▸ INSTRUCTIONS TO FOLLOW
If a line in the following entries contains the string "transition", it counts toward the total; report only that total.

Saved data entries
- - -
(* ===== verification/_CoqProject ===== *)
-Q . S2P
Prelude.v
GoStd.v
Rounding.v
GoRand.v
GoText.v
PathMatch.v
Seccomp.v
FaultRule.v
HoldQueue.v
Session.v
Notification.v
NetRule.v
NetQueue.v
Packet.v
Endpoint.v
Leaf.v
EventLog.v
Temporal.v
Trace.v
ProxyCore.v
Registry.v
Order.v
FaultBuiltins.v
Generate.v
Plan.v
ProxyManager.v
RawProxies.v
PacketFault.v
Gateway.v
Inject.v
Partition.v
Env.v
Services.v
Determinism.v
Verdict.v
ProcFs.v
ConnOwner.v
ConnPool.v
ConnQuiet.v
RedisProxy.v
MemcachedProxy.v
NatsProxy.v
SqlMatch.v
PostgresProxy.v
MysqlProxy.v
KafkaProxy.v
AmqpProxy.v
MongoProxy.v
CassandraProxy.v
(* ===== verification/Prelude.v ===== *)
(** * Faultbox: a verification development

    Faultbox runs services under fault injection: it intercepts their system
    calls with a seccomp supervisor, their packets in a user-space network
    stack and their protocol traffic in proxies, drives them from a Starlark
    specification, and judges the recorded events.  This library models those
    parts as executable definitions and proves what makes them correct.

    ** Parts of the program, and the file that models each

    Standard library.  [Prelude] (this file) has the notations, tactics, the
    monad [Effect] of stateful code that may fail, and the list, map, string and
    integer lemmas that the components share.  [GoStd], [GoRand] and [GoText] are
    what the sources use of Go's own library: binary64 numbers, [strconv], [time],
    [fmt], the PCG generator of [math/rand/v2], [strings], [path/filepath] and
    [encoding/binary].  [Rounding] bounds the error of binary64 quotients and
    products.

    The supervisor ([internal/seccomp], [internal/pathmatch], [internal/engine]).
    [PathMatch] is the glob dialect of path filters; [Seccomp] the filter program
    handed to the kernel, the syscall tables and the decoders of target memory;
    [FaultRule] the rules of [fault.go] with their text format and triggers;
    [HoldQueue] the queues of held calls and the permuted release of [hold.go],
    [permutation.go] and [scheduler.go]; [Session] the state of [session.go] with
    its rule and queue tables, the virtual clock and the resolution of rules to
    syscall numbers; [Notification] the handler and the loop of
    [launch_linux.go].  A handler asks the session for hold rules, then for fault
    rules, and answers the kernel once; other goroutines change the session's
    tables while it is held.

    The packet gateway ([internal/netfault]).  [NetRule] is the view of a packet
    and the rule set; [NetQueue] the heap, the deadline queue, the reorder buffer
    and the shaper; [Packet] parsing, corruption and resets on real headers;
    [Endpoint] the decorated link that ties them together, its handlers, the
    deferred-release goroutine and [Close] interleaved; [Gateway] the addresses of
    the routes between services and the rules installed for each route, published
    together on the one endpoint.

    The specification and its registration ([internal/star], [internal/config],
    [internal/plan], [internal/generate]).  [Registry] has the Starlark values and
    the builtins that fill the runtime's tables; [FaultBuiltins] and [PacketFault]
    the builtins that make fault values; [Order] the start order of services;
    [Plan] the tests a run discovers and the plan that is enumerated without
    running anything; [Generate] the generator of fault scenarios; [Leaf] the
    expansion of a test's nondeterminism into leaves and the loop that runs them.

    The run of a test ([internal/star]).  [EventLog] is the log with its vector
    clocks; [Trace] the questions and assertions about it and its subscribers;
    [Temporal] the [eventually] and [always] expectations and the verdict they
    give.  [Inject] is the runtime a test body acts on, composed of the sessions of
    [Session], the proxies of [ProxyManager], the gateway and the log: faults
    applied and removed, and the runner of a fault scenario.  [Partition] and [Env]
    add partitions and the addresses that services are started with.  [Services] is
    the end of a test, in phases that may fail; [Determinism] the strict mode and
    the search for tests that prove nothing; [Verdict] one test from reset to
    verdict, the suite with its counts, and the exit code of the command.

    The ownership of connections ([internal/connowner]).  [ProcFs] reads the text
    of [/proc]; [ConnOwner] is the tracker that finds the registered process tree
    behind a connection while [/proc] changes at every access; [ConnPool] runs
    any number of such searches beside all other operations of the tracker;
    [ConnQuiet] is the search on a machine where nothing moves.

    The protocol proxies ([internal/proxy], [internal/kafkawire]).  [ProxyCore] has
    the rules ([Rules]), a connection handler's view of the world ([Net]) and the
    lifecycle events of [observability.go] ([Observe]); [ProxyManager] the table of
    running proxies.  [RedisProxy], [MemcachedProxy], [NatsProxy], [PostgresProxy],
    [MysqlProxy], [KafkaProxy], [AmqpProxy], [MongoProxy] and [CassandraProxy] are
    the handlers, one file each; [SqlMatch] is the query matcher two of them call;
    [RawProxies] has the TCP and UDP relays.

    ** How code is translated

    Strings and byte slices are [string]; integers are [Z] with the wrap-around of
    their width written out; [float64] is the binary64 of [SpecFloat].  Errors are
    values of [result], [nil] is [None], and a Go panic is an outcome of its own.
    Objects the code shares by pointer live in a store and are named by address.
    Where the result depends on the order in which Go iterates a map, the order is
    an argument.  A method that holds a mutex for its whole body is one
    transition; code that spans several critical sections is a sequence of steps,
    and the theorems quantify over its interleavings.  A proxy handler is a program
    of the monad [Net.M] over two byte streams: it returns a value, ends with a
    close reason, waits for bytes, or panics; goroutines that run beside it are
    scheduled by an explicit list of turns.  Reads past the bytes that have arrived
    wait, or end as the peer ended.  A Starlark function is a parameter: any change
    of the state with a result.

    Code outside the repository is an interface with its documented laws and an
    instance that satisfies them: the kernel's filter machine ([Seccomp]), packet
    buffers and header codecs ([Packet]), random sources ([NetRule]), Kafka
    message bodies ([KafkaProxy]), BSON encoding ([MongoProxy]), [/proc]
    ([ConnOwner]).

    ** What the theorems show

    Supervisor: the glob matcher decides its grammar; the filter program notifies
    exactly on the requested calls; every notification is answered exactly once,
    under any interleaving with releases and shutdown; the first rule that admits
    a call decides; closing a queue strands no one.
    Packets: every packet that enters is delivered, dropped by a rule, or held;
    deferred packets leave in deadline order; corruption changes the bytes it says
    and repairs checksums; a shaped link carries its bytes at its rate, up to a
    stated float tolerance, and never queues beyond its limit; an address of the
    gateway identifies its route.
    Specification: dependencies start first and circles are refused; what [deny]
    and [delay] return is what was asked for; the keywords of a packet fault mean
    what they say; the plan lists the tests that run and predicts their fan-out;
    leaves are exactly the combinations of the axes, each once.
    Runs: vector clocks characterise causality; the window of an [always] is what
    its anchors say when they come in order; a denial reaches the session; a fault
    scenario leaves nothing behind once its faults were applied, and leaks them
    when they could not be; a partition drops exactly the packets of its routes,
    among them those to the addresses a process was started with; teardown leaves
    nothing for the next test and stops dependents first; strict mode names the
    first call that is not tolerated; a test passes exactly when nothing is wrong
    with it, the suite accounts for every test, and the exit code is zero exactly
    in the stated case.
    Ownership: an attributed owner was seen to hold the connection while it was
    registered; the search ends; on a machine at rest it finds the owner.
    Proxies: the byte-level handlers refine exchanges of messages (what each side
    receives, in order, given what the other sent and the rules), handlers
    terminate, and texts of one query meet the same rules.
    Some theorems state defects: a stall, a desynchronisation, a panic, a lost or
    split frame.  They are listed in the manifest as findings.

    ** Bounds and fuel

    Recursions that are not structural take fuel and come with a lemma that a
    stated amount is enough: the pattern length for globs ([match_here_total]),
    twice the bytes received for RESP replies, one more than the bytes received
    for the message loops of the proxies, the sum of lengths for heaps, the number
    of services plus two for the walks over dependencies ([Order], [Verdict]), one
    more than the 4096 processes the code stops at for a process tree, and one more
    than the bindings for a chain of forwarded connections ([ConnOwner]).  Handlers are run for a
    number of rounds; the termination theorems show that more rounds than bytes
    always suffice.  Proxy refinements assume rules without a probability
    ([certain]); [rule_loop_picks] covers the probabilistic ones draw by draw.
    Counters that a theorem needs not to wrap are bounded in its hypotheses.

    ** What is coarser than the code

    A notification handler is one transition up to its answer, the sleep of a
    delay included; only a held call is interrupted.  The readings of [/proc] for
    one registered tree are one step with respect to the tracker, though [/proc]
    itself changes between them.  [ConnQuiet.healthy] describes a process tree by
    what the code's own reader of [children] files gives.  A phase of the teardown
    that fails says whether its change was made; a phase given up on a timeout does
    not act later.  The body of a test that does not end after its cancellation is
    waited for.  Instants are integers: the saturation of time differences at 292
    years is left out.  Read deadlines are left out: a read that would time out
    waits.

    ** Not modelled

    Process creation, ptrace-free launch and file-descriptor passing; the gVisor
    stack, its devices, listeners and relays; containers and the start of
    services; the HTTP-family proxies, which are library servers; accept loops and
    TLS; file watches; protocol clients; the Starlark interpreter and the loading
    of files; the declarations of services and mocks; report rendering, bundles,
    the command line apart from its exit code, and the MCP server.  They are input
    and output, or calls into libraries that are not part of the repository. *)

From stdpp Require Import base gmap strings list numbers pretty sorting.
From Stdlib Require Import ZArith Lia Ascii.
Record Session := mkSession {
  Service : string;
  cfg : SessionConfig;
  state : State;
  rng : GoRand.PCG;
  vclock : option VirtualClock;
  syscallSeq : Z;
  unresolvedPaths : Z;
  droppedNotifs : Z;
  supervisorFailed : bool;
  supervisorErr : option string;
  dynamicRules : option (gmap Z (list nat));
  holdRules : option (gmap Z (list nat));
  holdQueues : option (gmap string nat);
  rules : list FaultRule;                    (* the rule store *)
  queues : list HoldQueue.HoldQueue;         (* the queue store *)
  responses : list NotifResp;
  events : list SyscallEvent;
  written : list (Z * Z * list Z) }.         (* pid, address, bytes *)

(** ** Field updates *)

Definition set_state v s := mkSession (Service s) (cfg s) v (rng s) (vclock s) (syscallSeq s)
  (unresolvedPaths s) (droppedNotifs s) (supervisorFailed s) (supervisorErr s) (dynamicRules s)
  (holdRules s) (holdQueues s) (rules s) (queues s) (responses s) (events s) (written s).
Definition set_rng v s := mkSession (Service s) (cfg s) (state s) v (vclock s) (syscallSeq s)
  (unresolvedPaths s) (droppedNotifs s) (supervisorFailed s) (supervisorErr s) (dynamicRules s)
  (holdRules s) (holdQueues s) (rules s) (queues s) (responses s) (events s) (written s).
Definition set_vclock v s := mkSession (Service s) (cfg s) (state s) (rng s) v (syscallSeq s)
  (unresolvedPaths s) (droppedNotifs s) (supervisorFailed s) (supervisorErr s) (dynamicRules s)
  (holdRules s) (holdQueues s) (rules s) (queues s) (responses s) (events s) (written s).
Definition set_unresolvedPaths v s := mkSession (Service s) (cfg s) (state s) (rng s) (vclock s)
  (syscallSeq s) v (droppedNotifs s) (supervisorFailed s) (supervisorErr s) (dynamicRules s)
  (holdRules s) (holdQueues s) (rules s) (queues s) (responses s) (events s) (written s).
Definition set_droppedNotifs v s := mkSession (Service s) (cfg s) (state s) (rng s) (vclock s)
  (syscallSeq s) (unresolvedPaths s) v (supervisorFailed s) (supervisorErr s) (dynamicRules s)
  (holdRules s) (holdQueues s) (rules s) (queues s) (responses s) (events s) (written s).
Definition set_supervisor f e s := mkSession (Service s) (cfg s) (state s) (rng s) (vclock s)
  (syscallSeq s) (unresolvedPaths s) (droppedNotifs s) f e (dynamicRules s)
  (holdRules s) (holdQueues s) (rules s) (queues s) (responses s) (events s) (written s).
Definition set_dynamicRules v s := mkSession (Service s) (cfg s) (state s) (rng s) (vclock s)
  (syscallSeq s) (unresolvedPaths s) (droppedNotifs s) (supervisorFailed s) (supervisorErr s) v
  (holdRules s) (holdQueues s) (rules s) (queues s) (responses s) (events s) (written s).
Definition set_holdRules v s := mkSession (Service s) (cfg s) (state s) (rng s) (vclock s)
  (syscallSeq s) (unresolvedPaths s) (droppedNotifs s) (supervisorFailed s) (supervisorErr s)
  (dynamicRules s) v (holdQueues s) (rules s) (queues s) (responses s) (events s) (written s).
Definition set_holdQueues v s := mkSession (Service s) (cfg s) (state s) (rng s) (vclock s)
  (syscallSeq s) (unresolvedPaths s) (droppedNotifs s) (supervisorFailed s) (supervisorErr s)
  (dynamicRules s) (holdRules s) v (rules s) (queues s) (responses s) (events s) (written s).
Definition set_rules v s := mkSession (Service s) (cfg s) (state s) (rng s) (vclock s)
  (syscallSeq s) (unresolvedPaths s) (droppedNotifs s) (supervisorFailed s) (supervisorErr s)
  (dynamicRules s) (holdRules s) (holdQueues s) v (queues s) (responses s) (events s) (written s).
Definition set_queues v s := mkSession (Service s) (cfg s) (state s) (rng s) (vclock s)
  (syscallSeq s) (unresolvedPaths s) (droppedNotifs s) (supervisorFailed s) (supervisorErr s)
  (dynamicRules s) (holdRules s) (holdQueues s) (rules s) v (responses s) (events s) (written s).
Definition respond r s := mkSession (Service s) (cfg s) (state s) (rng s) (vclock s)
  (syscallSeq s) (unresolvedPaths s) (droppedNotifs s) (supervisorFailed s) (supervisorErr s)
  (dynamicRules s) (holdRules s) (holdQueues s) (rules s) (queues s) (responses s ++ [r]) (events s)
  (written s).
Definition push_event e s := mkSession (Service s) (cfg s) (state s) (rng s) (vclock s)
  (Seq e) (unresolvedPaths s) (droppedNotifs s) (supervisorFailed s) (supervisorErr s)
  (dynamicRules s) (holdRules s) (holdQueues s) (rules s) (queues s) (responses s) (events s ++ [e])
  (written s).

Definition push_write w s := mkSession (Service s) (cfg s) (state s) (rng s) (vclock s)
  (syscallSeq s) (unresolvedPaths s) (droppedNotifs s) (supervisorFailed s) (supervisorErr s)
  (dynamicRules s) (holdRules s) (holdQueues s) (rules s) (queues s) (responses s) (events s)
  (written s ++ [w]).

(** ** Construction *)

(** [NewSession]; [fresh] stands for the two words of a randomly seeded
    generator. *)
Definition NewSession (service : string) (c : SessionConfig) (fresh : Z * Z) : Session :=
  mkSession service c StateCreated
    (match Seed c with
     | Some seed => GoRand.NewPCG seed 0
     | None => GoRand.NewPCG fresh.1 fresh.2
     end)
    (if VirtualTime c then Some (mkClock true 0) else None)
    0 0 0 false None None None None [] [] [] [] [].

Definition setState (st : State) (s : Session) : Session := set_state st s.

(** ** What the filter covers *)

Definition FiltersSyscall (rs : list FaultRule) (name : string) : bool :=
  existsb (fun r => String.eqb (Syscall r) name ||
                    (String.eqb (Syscall r) "open" && String.eqb name "openat")) rs.

(** The keys of the map [seen], sorted. *)
Definition FilteredSyscalls (rs : list FaultRule) : list string :=
  sort_strings (elements (fold_left (fun (seen : gset string) r =>
    let seen := {[Syscall r]} ∪ seen in
    if String.eqb (Syscall r) "open" then {["openat"]} ∪ seen else seen) rs ∅)).

(** ** Supervisor failure *)

Definition supervisor_message : string :=
  "seccomp notification loop stopped while the target was still running; " +:+
  "every intercepted syscall after that point blocks indefinitely".

Definition SupervisorFailure (s : Session) : option string :=
  if supervisorFailed s then
    Some (match supervisorErr s with
          | Some m => if String.eqb m "" then supervisor_message
                      else supervisor_message +:+ ": " +:+ m
          | None => supervisor_message
          end)
  else None.

Definition noteSupervisorExit (cause : string) (s : Session) : Session :=
  set_supervisor true (if String.eqb cause "" then supervisorErr s else Some cause) s.

(** ** Dynamic fault rules *)

Definition init_counters (r : FaultRule) : FaultRule :=
  set_probCounter (Some (default 0 (probCounter r)))
    (set_counter (Some (default 0 (counter r))) r).

(** [m[k] = append(m[k], a)]. *)
Definition map_append (k : Z) (a : nat) (m : gmap Z (list nat)) : gmap Z (list nat) :=
  <[k := default [] (m !! k) ++ [a]]> m.

(** The loop over the caller's slice, whose elements live at the addresses
    [slice]: unknown syscalls are skipped, the others get their counters and an
    entry in the map. *)
Fixpoint index_dynamic (a : Arch) (slice : list nat) (store : list FaultRule)
    (m : gmap Z (list nat)) : list FaultRule * gmap Z (list nat) :=
  match slice with
  | [] => (store, m)
  | p :: slice =>
      match store !! p with
      | None => index_dynamic a slice store m
      | Some r =>
          let nr := SyscallNumber a (Syscall r) in
          if nr <? 0 then index_dynamic a slice store m
          else index_dynamic a slice (<[p := init_counters r]> store) (map_append nr p m)
      end
  end.

(** The methods below guard against a nil receiver; [None] is nil. *)
Definition SetDynamicFaultRules (slice : list nat) (s : option Session) : option Session :=
  s ← s; let (store, m) := index_dynamic (native (cfg s)) slice (rules s) ∅ in
  Some (set_dynamicRules (Some m) (set_rules store s)).

Definition ClearDynamicFaultRules (s : option Session) : option Session :=
  set_dynamicRules None <$> s.

Record DynamicRuleReport := mkReport {
  RepSyscall : string; RepAction : string; RepOp : string; RepLabel : string;
  RepMatchCount : Z; RepPathGlob : string; RepUnresolvedPaths : Z }.

Definition report (s : Session) (r : FaultRule) : DynamicRuleReport :=
  mkReport (Syscall r) (actionName (Action r)) (Op r) (Label r) (MatchCount r) (PathGlob r)
    (unresolvedPaths s).

(** Go iterates over the map in any order; the model takes the store's. *)
Definition DynamicRuleActivity (s : option Session) : list DynamicRuleReport :=
  match s with
  | None => []
  | Some s =>
      match dynamicRules s with
      | None => []
      | Some m => report s <$> omap (fun p => rules s !! p) (List.concat (map_to_list m).*2)
      end
  end.

Definition getDynamicRules (nr : Z) (s : Session) : list nat :=
  match dynamicRules s with None => [] | Some m => default [] (m !! nr) end.

(** ** Hold rules and queues *)

Definition RegisterHoldQueue (tag : string) (s : option Session) : option nat * option Session :=
  match s with
  | None => (None, None)
  | Some s =>
      let q := length (queues s) in
      (Some q, Some (set_holdQueues (Some (<[tag := q]> (default ∅ (holdQueues s))))
                       (set_queues (queues s ++ [HoldQueue.NewHoldQueue]) s)))
  end.

Definition queue_of (tag : string) (s : Session) : option nat :=
  match holdQueues s with None => None | Some m => m !! tag end.

Definition GetHoldQueue (tag : string) (s : option Session) : option nat :=
  s ← s; queue_of tag s.

Fixpoint index_hold (a : Arch) (tag : string) (slice : list nat) (store : list FaultRule)
    (m : gmap Z (list nat)) : list FaultRule * gmap Z (list nat) :=
  match slice with
  | [] => (store, m)
  | p :: slice =>
      match store !! p with
      | None => index_hold a tag slice store m
      | Some r =>
          let store := <[p := set_HoldTag tag r]> store in
          let nr := SyscallNumber a (Syscall r) in
          if nr <? 0 then index_hold a tag slice store m
          else index_hold a tag slice store (map_append nr p m)
      end
  end.

Definition AddHoldRules (tag : string) (slice : list nat) (s : option Session)
    : option Session :=
  s ← s;
  let (store, m) := index_hold (native (cfg s)) tag slice (rules s) (default ∅ (holdRules s)) in
  Some (set_holdRules (Some m) (set_rules store s)).

Definition has_tag (store : list FaultRule) (tag : string) (p : nat) : bool :=
  match store !! p with Some r => String.eqb (HoldTag r) tag | None => false end.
- - -
▸ OUTPUT FOR THIS EXERCISE
2